The Architecture of Soup

Flavor-packed soups rich in texture and color that will warm you up—and fill you up.

By Diana Pittet


the architecture of soup—sancocho zuletanoSancocho Zuletaño

"I love sancocho!" enthuses Fernando Polanco, the general director of the luxurious hotel and eco-lodge Hacienda Zuleta in the northern sierra of Ecuador. Of both Ecuadorian and Dominican descent (his grandfather was president of Ecuador), Polanco knows well the many variations of this much-loved heirloom soup, which is eaten throughout Latin America. The hacienda's meatless Ecuadorian version is distinctively light and refreshing, but the chunks of root vegetables cooked in broth make it plenty hearty.

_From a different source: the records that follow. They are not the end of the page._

Lemma ascii_of_byte_of a : ascii_of (byte_of a) = a.
Proof. unfold ascii_of, byte_of. by rewrite N2Z.id, Ascii.ascii_N_embedding. Qed.

Lemma byte_of_ascii_of b : is_byte b → byte_of (ascii_of b) = b.
Proof.
  unfold is_byte, byte_of, ascii_of. intros. rewrite Ascii.N_ascii_embedding; lia.
Qed.

Lemma of_bytes_of s : of_bytes (bytes_of s) = s.
Proof. induction s as [|a s IH]; simpl; [done|]. by rewrite ascii_of_byte_of, IH. Qed.

Lemma bytes_of_bytes l : Forall is_byte l → bytes_of (of_bytes l) = l.
Proof. induction 1; simpl; [done|].
  rewrite byte_of_ascii_of by done. by f_equal.
Qed.

Lemma bytes_of_bound s : Forall is_byte (bytes_of s).
Proof. induction s; simpl; constructor; auto using byte_of_bound. Qed.

#[export] Instance bytes_of_inj : Inj (=) (=) bytes_of.
Proof. intros s t E. by rewrite <-(of_bytes_of s), <-(of_bytes_of t), E. Qed.

Lemma bytes_of_app s t : bytes_of (s +:+ t) = bytes_of s ++ bytes_of t.
Proof. induction s as [|a s IH]; simpl; [done|]. by rewrite IH. Qed.

Lemma bytes_of_length s : length (bytes_of s) = String.length s.
Proof. induction s; simpl; auto. Qed.

Lemma of_bytes_app l k : of_bytes (l ++ k) = of_bytes l +:+ of_bytes k.
Proof. induction l as [|b l IH]; simpl; [done|]. by rewrite IH. Qed.

Lemma bytes_of_nil s : bytes_of s = [] ↔ s = "".
Proof. by destruct s. Qed.
(* ===== verification/Snapshot.v ===== *)
(** * Contract snapshots (domain/contractsnapshot.go)

    The normalised compatibility surface of a contract revision and its
    digests.  [NewContractSnapshot] extracts it from a specification index;
    [ValidateContractSnapshot] is the check every persisted snapshot passes
    before a comparison trusts it. *)

From stdpp Require Import pretty.
From S2P Require Import Prelude GoString GoSha256 GoTime GoJson Identity Spec.

Record ContractParameter := MkContractParameter {
  cp_Name : string;
  cp_In : string;
  cp_Required : bool;
}.

Record ContractOperation := MkContractOperation {
  co_Method : string;
  co_Path : string;
  co_Parameters : slice ContractParameter;
  co_RequestBodyRequired : bool;
  co_ResponseStatuses : slice string;
}.

Record ContractSnapshot := MkContractSnapshot {
  cs_ContractID : string;
  cs_RevisionID : string;
  cs_SpecDigest : string;
  cs_ContractDigest : string;
  cs_Operations : slice ContractOperation;
  cs_Schemas : slice string;
}.

#[export] Instance ContractParameter_eq_dec : EqDecision ContractParameter.
Proof. solve_decision. Defined.
#[export] Instance ContractOperation_eq_dec : EqDecision ContractOperation.
Proof. solve_decision. Defined.
#[export] Instance ContractSnapshot_eq_dec : EqDecision ContractSnapshot.
Proof. solve_decision. Defined.

#[export] Instance ContractParameter_value : GoValue ContractParameter := λ p, VStruct [
  exported "Name" (cp_Name p); exported "In" (cp_In p); exported "Required" (cp_Required p)].
#[export] Instance ContractOperation_value : GoValue ContractOperation := λ o, VStruct [
  exported "Method" (co_Method o); exported "Path" (co_Path o);
  ("Parameters", "", value_slice (elems (co_Parameters o)));
  exported "RequestBodyRequired" (co_RequestBodyRequired o);
  ("ResponseStatuses", "", value_slice (elems (co_ResponseStatuses o)))].
#[export] Instance ContractSnapshot_value : GoValue ContractSnapshot := λ s, VStruct [
  exported "ContractID" (cs_ContractID s); exported "RevisionID" (cs_RevisionID s);
  exported "SpecDigest" (cs_SpecDigest s); exported "ContractDigest" (cs_ContractDigest s);
  ("Operations", "", value_slice (elems (cs_Operations s)));
  ("Schemas", "", value_slice (elems (cs_Schemas s)))].
Definition operation_removed (base : ContractOperation) : SpecChange :=
  newSpecChange RuleOperationRemoved SpecChangeBreaking "Removed endpoint" (contractOperationSubject base)
    "Endpoint exists in production docs but is missing from the candidate.".
Definition operation_added (next : ContractOperation) : SpecChange :=
  newSpecChange RuleOperationAdded SpecChangeAdditive "Added endpoint" (contractOperationSubject next)
    "Candidate adds a new endpoint without changing the production route.".
Definition schema_removed (name : string) : SpecChange :=
  newSpecChange RuleSchemaRemoved SpecChangeBreaking "Removed schema" name
    "Schema exists in production docs but is missing from the candidate.".
Definition schema_added (name : string) : SpecChange :=
  newSpecChange RuleSchemaAdded SpecChangeAdditive "Added schema" name
    "Candidate adds a new reusable schema.".

(** The zero value a Go map yields for an absent key. *)
Definition zero_operation : ContractOperation := MkContractOperation "" "" None false None.

(** A loop that appends findings to the two lists of the difference. *)
Definition collect {A} (changes : A → list SpecChange * list SpecChange) (l : list A)
    (acc : slice SpecChange * slice SpecChange) : slice SpecChange * slice SpecChange :=
  foldl (λ acc x, let '(breaking, additive) := changes x in
                  (gappend acc.1 breaking, gappend acc.2 additive)) acc l.

Definition diffValidatedContractSnapshots (baseline candidate : ContractSnapshot) : SpecDiff :=
  let baselineOperations := contractOperationsByKey (elems (cs_Operations baseline)) in
  let candidateOperations := contractOperationsByKey (elems (cs_Operations candidate)) in
  let changes := collect (λ key,
      let base := default zero_operation (baselineOperations !! key) in
      match candidateOperations !! key with
      | None => ([operation_removed base], [])
      | Some next => (contractOperationBreakingChanges base next, contractOperationAdditiveChanges base next)
      end) (sortedContractOperationKeys baselineOperations) (None, None) in
  let changes := collect (λ key,
      let next := default zero_operation (candidateOperations !! key) in
      if baselineOperations !! key is Some _ then ([], []) else ([], [operation_added next]))
      (sortedContractOperationKeys candidateOperations) changes in
  let baselineSchemas := contractSchemasByName (elems (cs_Schemas baseline)) in
  let candidateSchemas := contractSchemasByName (elems (cs_Schemas candidate)) in
  let changes := collect (λ name,
      if bool_decide (name ∈ candidateSchemas) then ([], []) else ([schema_removed name], []))
      (sortedContractSchemaNames baselineSchemas) changes in
  let changes := collect (λ name,
      if bool_decide (name ∈ baselineSchemas) then ([], []) else ([], [schema_added name]))
      (sortedContractSchemaNames candidateSchemas) changes in
  MkSpecDiff (cs_RevisionID baseline) (cs_RevisionID candidate)
    (sortSpecChanges changes.1) (sortSpecChanges changes.2).

Definition DiffContractSnapshots `{CaseTables} (baseline candidate : ContractSnapshot) : res SpecDiff :=
  wrap_err (ValidateContractSnapshot baseline)
    (λ e, Errorf "validate baseline contract snapshot: %w" [EErr e]) ;;
  wrap_err (ValidateContractSnapshot candidate)
    (λ e, Errorf "validate candidate contract snapshot: %w" [EErr e]) ;;
  mret (diffValidatedContractSnapshots baseline candidate).

(** ** What a finding means *)

Definition operations (s : ContractSnapshot) : list ContractOperation := elems (cs_Operations s).
Definition schemas (s : ContractSnapshot) : list string := elems (cs_Schemas s).
Definition parameters (o : ContractOperation) : list ContractParameter := elems (co_Parameters o).
Definition statuses (o : ContractOperation) : list string := elems (co_ResponseStatuses o).

Definition same_route (o o' : ContractOperation) : Prop :=
  co_Method o = co_Method o' ∧ co_Path o = co_Path o'.
Definition same_parameter (p q : ContractParameter) : Prop :=
  cp_In p = cp_In q ∧ cp_Name p = cp_Name q.

Inductive breaking_change (b c : ContractSnapshot) : SpecChange → Prop :=
  | brk_operation o :
      o ∈ operations b → (∀ o', o' ∈ operations c → ¬ same_route o o') →
      breaking_change b c (operation_removed o)
  | brk_parameter_added o o' p :
      o ∈ operations b → o' ∈ operations c → same_route o o' →
      p ∈ parameters o' → cp_Required p = true → (∀ q, q ∈ parameters o → ¬ same_parameter q p) →
      breaking_change b c (required_parameter_added o' p)
  | brk_parameter_required o o' p q :
      o ∈ operations b → o' ∈ operations c → same_route o o' →
      p ∈ parameters o' → cp_Required p = true →
      q ∈ parameters o → same_parameter q p → cp_Required q = false →
      breaking_change b c (parameter_became_required o' p)
  | brk_body o o' :
      o ∈ operations b → o' ∈ operations c → same_route o o' →
      co_RequestBodyRequired o' = true → co_RequestBodyRequired o = false →
      breaking_change b c (request_body_became_required o')
  | brk_status o o' status :
      o ∈ operations b → o' ∈ operations c → same_route o o' →
      status ∈ statuses o → status ∉ statuses o' →
      breaking_change b c (response_status_removed o status)
  | brk_schema name :
      name ∈ schemas b → name ∉ schemas c → breaking_change b c (schema_removed name).

Inductive additive_change (b c : ContractSnapshot) : SpecChange → Prop :=
  | add_operation o' :
      o' ∈ operations c → (∀ o, o ∈ operations b → ¬ same_route o o') →
      additive_change b c (operation_added o')
  | add_status o o' status :
      o ∈ operations b → o' ∈ operations c → same_route o o' →
      status ∈ statuses o' → status ∉ statuses o →
      additive_change b c (response_status_added o' status)
  | add_schema name :
      name ∈ schemas c → name ∉ schemas b → additive_change b c (schema_added name).

(** ** Clients of a surface *)

(** A client call: a route, the parameters it supplies and whether it has a
    body. *)
Record request := MkRequest {
  rq_Method : string;
  rq_Path : string;
  rq_Supplied : list (string * string);
  rq_HasBody : bool;
}.
(** The exception bookkeeping agrees with the set of applied references. *)
Record booked (layers : list PolicyLayer) (t : Time) (st : evaluation) : Prop := {
  bk_dispositions : ev_Dispositions st = shown t (ev_Seen st) <$> entries layers;
  bk_applied : ∃ rs, NoDup rs ∧ (∀ r, r ∈ rs ↔ r ∈ ev_Seen st) ∧ elems (ev_Applied st) = rs ≫= exception_at layers;
}.

Lemma alter_shown layers t seen r n x :
  entries layers !! n = Some x → x.1 = r →
  alter set_applied n (shown t seen <$> entries layers) = shown t ({[r]} ∪ seen) <$> entries layers.
Proof.
  intros Hx <-. apply list_eq. intros m. rewrite list_lookup_fmap.
  destruct (decide (m = n)) as [->|Hne].
  - rewrite list_lookup_alter_eq, list_lookup_fmap, Hx. simpl. unfold shown.
    rewrite (decide_True (P := x.1 ∈ {[x.1]} ∪ seen)) by set_solver. by case_decide.
  - rewrite list_lookup_alter_ne, list_lookup_fmap by done.
    destruct (entries layers !! m) as [y|] eqn:Ey; [|done]. simpl. f_equal. unfold shown.
    assert (y.1 ≠ x.1) as Hyx.
    { intros E. apply Hne. eapply NoDup_lookup; [apply (entries_nodup layers)|..];
        rewrite list_lookup_fmap; [by rewrite Ey|by rewrite Hx, E]. }
    destruct (decide (y.1 ∈ seen)); [rewrite decide_True by set_solver|rewrite decide_False by set_solver]; done.
Qed.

For something even more substantial, feel free to add hefty chunks of cooked beef or chicken, as is typical for sancocho.

For the soup:

  • 6 cups beef, chicken, or vegetable broth
  • 3 cobs of corn, cut into 1-inch-wide rounds
  • 1 pound green plantains, peeled and cut into 1-inch chunks
  • 1/2 cup diced carrots
  • 1/2 cup peas
  • 1 pound yuca, peeled and cut into 1-inch chunks


For the refrito:

  • 1 tablespoon butter
  • 1 small onion, chopped (about 1 cup)
  • 2 garlic cloves, minced
  • 1/2 teaspoon salt
  • 1/2 teaspoon ground black pepper


For the garnish:

  • 1/2 cup chopped cilantro
  • 2 limes, cut into wedges


1. In a 4-quart pot, bring the broth to a boil. Add the corn, green plantains, and carrots, and bring back to a boil. Lower the heat to a simmer and cook for 15 minutes.

2. In the meantime, make the refrito. Melt the butter in a medium skillet over medium heat. Add the onion and garlic and sauté for 10 to 12 minutes, until the onions are soft and just starting to turn brown. Season with salt and pepper.

3. Add the refrito, peas, and yuca to the soup and simmer for another 20 minutes, until the yuca is soft. Taste for seasonings.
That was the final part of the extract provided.